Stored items
(** ** The further statements on concrete games *)

Lemma placeOnGrid_changes_only_targets_witness :
  readCell (App.placeOnGrid (App.grid game0.2) (mkShape [(0, 0)] "red") 0 0 game0.1).2
    1%nat (Z.of_nat 0) (Z.of_nat 0) = Color "red"
  ∧ readCell (App.placeOnGrid (App.grid game0.2) (mkShape [(0, 0)] "red") 0 0 game0.1).2
      1%nat (Z.of_nat 0) (Z.of_nat 1)
    = readCell game0.1 (App.grid game0.2) (Z.of_nat 0) (Z.of_nat 1).
Proof.
  assert (outers game0.1 !! App.grid game0.2 = Some (seq 0 8)) as Hg
    by (vm_compute; reflexivity).
  assert (App.placeOnGrid (App.grid game0.2) (mkShape [(0, 0)] "red") 0 0 game0.1
          = (Ok 1%nat,
             (App.placeOnGrid (App.grid game0.2) (mkShape [(0, 0)] "red") 0 0 game0.1).2))
    as Hrun by (vm_compute; reflexivity).
  split.
  - apply (placeOnGrid_changes_only_targets _ _ _ _ _ _ _ _ Hg (NoDup_seq 0 8) Hrun 0%nat 0%nat).
    exists (0, 0). split_and!; [by left|unfold inBounds; cbn; lia|reflexivity|reflexivity].
  - apply (placeOnGrid_changes_only_targets _ _ _ _ _ _ _ _ Hg (NoDup_seq 0 8) Hrun 0%nat 1%nat).
    intros (b & Hb & _ & _ & Hcol). cbn [blocks] in Hb.
    apply elem_of_cons in Hb as [->|Hb]; [discriminate Hcol|by apply elem_of_nil in Hb].
Defined.

Lemma placeOnGrid_completes_witness :
  ∃ newGrid w',
    App.placeOnGrid (App.grid game0.2) (mkShape [(0, 9); (-3, 0)] "red") 7 7 game0.1
    = (Ok newGrid, w').
Proof.
  apply (placeOnGrid_completes _ _ _ _ _ (seq 0 8)). split_and!.
  - vm_compute. reflexivity.
  - cbn. lia.
  - intros r Hr%elem_of_seq.
    do 8 (destruct r as [|r]; [vm_compute; by eexists|]). lia.
Defined.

● TASK BRIEF:
Write out, exactly as they appear, the lines from the one containing "App.placeOnGrid (App.grid game0.2) (mkShape [(0, 9);" through the last line of the records above, both included, and nothing more.

● EXPECTED ANSWER:
    App.placeOnGrid (App.grid game0.2) (mkShape [(0, 9); (-3, 0)] "red") 7 7 game0.1
    = (Ok newGrid, w').
Proof.
  apply (placeOnGrid_completes _ _ _ _ _ (seq 0 8)). split_and!.
  - vm_compute. reflexivity.
  - cbn. lia.
  - intros r Hr%elem_of_seq.
    do 8 (destruct r as [|r]; [vm_compute; by eexists|]). lia.
Defined.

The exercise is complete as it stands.